Direct Surface Functionalization of Cellulose Nanocrystals with Hyperbranched Polymers through the Anionic Polymerization for pH-Responsive Intracellular Drug Delivery

Cellulose nanocrystals (CNCs) are one of the most promising natural derived nanomaterials that possess a number of advantages such as nanoscale size, rich of surface functional groups, biodegradability, low cost, and desirable biocompatibility. Considering the above characteristics, CNCs and their composites have raised considerable research attention for various applications. On the other hand, the surface modification of nanomaterials plays a crucial role in adjusting their surface properties and endow novel functions for specific applications.
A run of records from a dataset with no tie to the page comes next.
(* ===== verification/ProxyFacts.v ===== *)
(** * The reverse proxy: what its handlers promise

    Theorems about the definitions of [Proxy], for every cache and balancer that
    satisfy [CacheLaws] and [BalancerLaws]. *)
From S2P Require Import Prelude GoStrings GoTime GoNet Queue.
From S2P Require Import Headers CacheControl LruCache Balancer Sha256 Metrics Log Proxy.
#[local] Open Scope Z_scope.
#[local] Open Scope handler_scope.

(** ** Framing: a computation that leaves a part of the state alone *)

Section Keeps.
Context {W D : Type} (f : W -> D).

Definition keeps {A} (m : M W A) : Prop := forall w, f (m w).2 = f w.

Lemma keeps_ret {A} (x : A) : keeps (ret x).
Proof. done. Qed.
Lemma keeps_bind {A A'} (m : M W A) (k : A -> M W A') :
  keeps m -> (forall x, keeps (k x)) -> keeps (bind m k).
Proof.
  intros Hm Hk w. unfold bind. pose proof (Hm w) as Hw. destruct (m w) as [x w']. cbn in Hw.
  by rewrite Hk.
Qed.
Lemma keeps_if {A} (b : bool) (m1 m2 : M W A) : keeps m1 -> keeps m2 -> keeps (if b then m1 else m2).
Proof. by destruct b. Qed.
End Keeps.

(** A relation between the states before and after, closed under sequencing. *)
Section Relates.
Context {W : Type} (R : W -> W -> Prop).
Hypothesis Rrefl : forall w, R w w.
Hypothesis Rtrans : forall w1 w2 w3, R w1 w2 -> R w2 w3 -> R w1 w3.

Definition relates {A} (m : M W A) : Prop := forall w, R w (m w).2.

Lemma relates_ret {A} (x : A) : relates (ret x).
Proof. intros w. apply Rrefl. Qed.
Lemma relates_bind {A A'} (m : M W A) (k : A -> M W A') :
  relates m -> (forall x, relates (k x)) -> relates (bind m k).
Proof.
  intros Hm Hk w. unfold bind. pose proof (Hm w) as Hw. destruct (m w) as [x w']. cbn in *.
  eapply Rtrans; [done|apply Hk].
Qed.
End Relates.

(** Decompose a handler down to its effects. *)
Ltac handler_step :=
  match goal with
  | |- keeps _ (bind _ _) => apply keeps_bind; [|intros ?]
  | |- keeps _ (ret _) => apply keeps_ret
  | |- keeps _ (if _ then _ else _) => apply keeps_if
  | |- keeps _ (match ?x with _ => _ end) => destruct x
  | |- keeps _ (let '(_, _) := ?x in _) => destruct x
  end.

Ltac unfold_handlers :=
  unfold ServeHTTP, miss_phase, serve_hit, cache_phase, call_handler, serveUpstream, forward,
    upstream_response, upstream_error, ensureRequestID, since.
Ltac unfold_effects :=
  unfold now, round_trip, cache_get, cache_set, pick, acquire, run_release, metrics, log, ask, get.
Ltac frame :=
  repeat first [handler_step | progress unfold_handlers | progress unfold_effects];
  try (intros ?; cbn; repeat case_match; done).

Section Frames.
Context `{U : Unicode} {C : Type} `{HC : Cache C} {B : Type} `{HB : Balancer B}.
Variable ParseTime : string -> option Z.
Variable env : Env.
Abbreviation World := (World C B).

(** The parts of the state. *)
Definition cache_of (w : World) : C := cache (proxy w).
Definition bal_of (w : World) : B := rp_balancer (proxy w).
Definition settings (w : World) :=
  (target (proxy w), targets (proxy w), cacheOn (proxy w), handler (proxy w),
   allowedMethods (proxy w), lbStrategy (proxy w), healthChecksEnabled (proxy w), defaultTTL w).

Lemma keeps_settings w req : keeps settings (ServeHTTP ParseTime env w req).
Proof. frame. Qed.

(** Only picking and acquiring touch the balancer. *)
Lemma keeps_bal_forward w req out u t1 t2 : keeps bal_of (forward ParseTime env w req out u t1 t2).
Proof. frame. Qed.

Lemma keeps_bal_cache_phase o req : keeps bal_of (cache_phase env o req).
Proof. frame. Qed.

Lemma keeps_bal_hit t e w req : keeps bal_of (serve_hit env t e w req).
Proof. frame. Qed.

(** Only the round trip adds to what was sent. *)
Lemma keeps_sent_cache_phase o req : keeps (@sent C B) (cache_phase env o req).
Proof. frame. Qed.
Lemma keeps_sent_hit t e w req : keeps (@sent C B) (serve_hit env t e w req).
Proof. frame. Qed.

(** Without a store, the upstream path leaves the cache alone. *)
Lemma keeps_cache_response w req out u t1 t2 code h b s :
  cacheOn (proxy s) && isCacheableRequest out && negb (clientNoCache out) = false ->
  cache_of (upstream_response ParseTime env w req out u t1 t2 code h b s).2 = cache_of s.
Proof.
  intros Hno. unfold upstream_response, bind at 1, get. rewrite Hno. cbn [andb].
  match goal with |- cache_of (?m s).2 = _ => assert (Hk : keeps cache_of m); [|apply Hk] end.
  frame.
Qed.
End Frames.

(** ** Rewriting a request *)

(** The header names [directRequest] touches. *)
Definition rewritten (k : string) : Prop :=
  hop k \/ k = "X-Forwarded-For" \/ k = "X-Forwarded-Proto" \/ k = "X-Forwarded-Host".

Lemma forwarded_for_lookup r k :
  k <> "X-Forwarded-For" -> rHeader (forwarded_for r) !! k = rHeader r !! k.
Proof.
  intros Hk. unfold forwarded_for. repeat case_match; try done; cbn; unfold hSet;
    rewrite lookup_insert_ne; done.
Qed.

Lemma forwarded_for_frame r :
  rURL (forwarded_for r) = rURL r /\ rHost (forwarded_for r) = rHost r /\ Method (forwarded_for r) = Method r
  /\ rBody (forwarded_for r) = rBody r /\ rCtx (forwarded_for r) = rCtx r.
Proof. unfold forwarded_for. by repeat case_match. Qed.

Lemma forwarded_for_tls r : rTLS (forwarded_for r) = rTLS r.
Proof. unfold forwarded_for. by repeat case_match. Qed.

Lemma not_hop k : bool_decide (k ∈ CanonicalHeaderKey <$> hopHeaders) = false -> k ∉ CanonicalHeaderKey <$> hopHeaders.
Proof. apply bool_decide_eq_false_1. Qed.

Lemma directRequest_lookup r u k :
  ~ rewritten k -> rHeader (directRequest r u) !! k = rHeader r !! k.
Proof.
  intros Hk. unfold directRequest, reqSet. cbn [rHeader set_host set_header]. unfold hSet.
  change (CanonicalHeaderKey "X-Forwarded-Host") with "X-Forwarded-Host".
  change (CanonicalHeaderKey "X-Forwarded-Proto") with "X-Forwarded-Proto".
  unfold rewritten in Hk. rewrite !lookup_insert_ne by naive_solver.
  rewrite forwarded_for_lookup by naive_solver. cbn [rHeader set_header].
  rewrite foldl_hDel_lookup, decide_False; [done|]. intros Hh. apply Hk. by left.
Qed.

Lemma directRequest_hop r u k : hop k -> rHeader (directRequest r u) !! k = None.
Proof.
  intros Hk. unfold directRequest, reqSet. cbn [rHeader set_host set_header]. unfold hSet.
  change (CanonicalHeaderKey "X-Forwarded-Host") with "X-Forwarded-Host".
  change (CanonicalHeaderKey "X-Forwarded-Proto") with "X-Forwarded-Proto".
  assert (Hne : k <> "X-Forwarded-Host" /\ k <> "X-Forwarded-Proto" /\ k <> "X-Forwarded-For").
  { split_and!; intros ->; revert Hk; unfold hop; vm_compute; intros Hk;
      repeat (apply elem_of_cons in Hk as [Hk|Hk]; [discriminate Hk|]); by apply not_elem_of_nil in Hk. }
  rewrite !lookup_insert_ne by naive_solver. rewrite forwarded_for_lookup by naive_solver.
  cbn [rHeader set_header]. by rewrite foldl_hDel_lookup, decide_True.
Qed.

Lemma directRequest_get r u k :
  ~ rewritten (CanonicalHeaderKey k) -> reqGet (directRequest r u) k = reqGet r k.
Proof. intros Hk. unfold reqGet, hGet. by rewrite directRequest_lookup. Qed.

Lemma not_rewritten k : bool_decide (k ∈ (CanonicalHeaderKey <$> hopHeaders) ++
    ["X-Forwarded-For"; "X-Forwarded-Proto"; "X-Forwarded-Host"]) = false -> ~ rewritten k.
Proof.
  rewrite bool_decide_eq_false. intros Hk Hr. apply Hk. apply elem_of_app.
  destruct Hr as [Hr|Hr]; [by left|right]. set_solver.
Qed.

(** ** Eligibility for the cache depends on three headers *)

Definition same_directives (r1 r2 : Request) : Prop :=
  reqGet r1 "Cache-Control" = reqGet r2 "Cache-Control"
  /\ reqGet r1 "Authorization" = reqGet r2 "Authorization" /\ reqGet r1 "Pragma" = reqGet r2 "Pragma".

#[export] Instance same_directives_equiv : Equivalence same_directives.
Proof.
  unfold same_directives. split; [done|intros ??; naive_solver|].
  intros x y z (H1 & H2 & H3) (H4 & H5 & H6). split_and!; congruence.
Qed.

#[export] Instance request_eligible_proper `{Unicode} : Proper (same_directives ==> eq) request_eligible.
Proof.
  intros r1 r2 (H1 & H2 & H3). unfold request_eligible, isCacheableRequest, clientNoCache.
  by rewrite H1, H2, H3.
Qed.

Lemma directRequest_same r u : same_directives (directRequest r u) r.
Proof. split_and!; apply directRequest_get, not_rewritten; vm_compute; reflexivity. Qed.

Lemma reqSet_id_same r v : same_directives (reqSet r "X-Request-ID" v) r.
Proof. split_and!; apply hGet_hSet_ne; vm_compute; discriminate. Qed.
#[export] Hint Resolve directRequest_same reqSet_id_same : go_net.

Lemma directRequest_eligible `{Unicode} r u : request_eligible (directRequest r u) = request_eligible r.
Proof. by rewrite directRequest_same. Qed.

(** ** The upstream path, step by step *)

#[local] Arguments forward : simpl never.
#[local] Arguments upstream_response : simpl never.
#[local] Arguments serveUpstream : simpl never.
#[local] Arguments call_handler : simpl never.
#[local] Arguments cache_phase : simpl never.
#[local] Arguments serve_hit : simpl never.
#[local] Arguments miss_phase : simpl never.
#[local] Arguments directRequest : simpl never.
#[local] Arguments write_response : simpl never.
#[local] Arguments isCacheableResponse : simpl never.
#[local] Arguments sanitizeResponseHeaders : simpl never.
#[local] Arguments httpError : simpl never.

Definition up_bytes (up : Upstream) : option string :=
  match up_body up with NoBody => Some "" | BodyBytes b => Some b | BodyFails => None end.

Section UpstreamPath.
Context `{U : Unicode} {C : Type} `{HC : Cache C} {B : Type} `{HB : Balancer B}.
Variable ParseTime : string -> option Z.
Variable env : Env.
Abbreviation World := (World C B).

(** Whether a response to [out] is stored, and for how long, at two clock readings. *)
Definition storable (s : World) (out : Request) (t1 t2 : Z) (code : Z) (h : Header) : option Z :=
  if cacheOn (proxy s) && request_eligible out then
    let '(ttl, ok) := isCacheableResponse ParseTime (defaultTTL s) t1 t2 (respWithBody code h) in
    if ok then Some ttl else None
  else None.

Definition key_or (k : option string) (out : Request) : string :=
  match k with Some k => if bool_decide (k = "") then buildCacheKey out else k | None => buildCacheKey out end.

Lemma upstream_response_spec w req out u t1 t2 code h b (s : World) :
  let st := storable s out (clock env (ticks s)) (clock env (S (ticks s))) code h in
  let '(w', s') := upstream_response ParseTime env w req out u t1 t2 code h b s in
  w' = write_response w code (sanitizeResponseHeaders h) b (match st with Some _ => "MISS" | None => "BYPASS" end)
  /\ sent s' = sent s /\ bal_of s' = bal_of s /\ settings s' = settings s
  /\ match st with
     | Some ttl => exists n storedAt,
         cache_of s' = SetEntry (cache_of s) (defaultTTL s) (clock env n) (key_or (ctx_key (rCtx req)) out)
           (mkCached code (sanitizeResponseHeaders h) b storedAt 0 (getRequestID req)) ttl
     | None => cache_of s' = cache_of s
     end.
Proof.
  cbv zeta. unfold storable, request_eligible, upstream_response, bind, get, now, ask, since, cache_of, bal_of.
  cbn [ticks with_ticks fst snd]. rewrite <- !andb_assoc.
  destruct (cacheOn (proxy s) && (isCacheableRequest out && negb (clientNoCache out))) eqn:He; cbn [andb];
    cbn [defaultTTL with_ticks];
    destruct (isCacheableResponse _ _ _ _ _) as [ttl ok]; cbn [andb].
  - destruct ok; cbn; [|done]. split_and!; [done|done|done|done|].
    eexists _, _. unfold key_or. by destruct (ctx_key (rCtx req)).
  - cbn. done.
Qed.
However, to the best of our knowledge, direct surface modification of CNCs with hyperbranched polymers and their biomedical applications are largely underexplored. In this work, we reported a novel method for the preparation of hyperbranched polymers-functionalized CNCs through direct anionic polymerization using surface hydroxyl groups of CNCs as initiators and glycidol as the monomer. The peripheral end functional groups of these functionalized CNCs were further transformed to hydrazide groups, which could be utilized for loading anticancer drugs, such as epirubicin (EPI), through the formation of hydrazone bonds with pH-responsiveness. Based on the characterization data such as ¹H NMR spectra, Fourier transform infrared spectra, transmission electron microscopy images, etc., we demonstrated that CNCs could be successfully surface-functionalized with hyperbranched polymers. The drug release behavior, cell viability, and cell imaging results suggested that EPI could be released from these CNCs-based carriers with pH-responsive behavior and that the resultant drug-containing complexes could maintain their anticancer capability. In conclusion, a novel strategy based on anionic polymerization has been developed for direct surface functionalization of CNCs with pH-responsive hyperbranched polymers. These resultant functionalized CNCs could serve as promising candidates for controlled intracellular drug-delivery applications.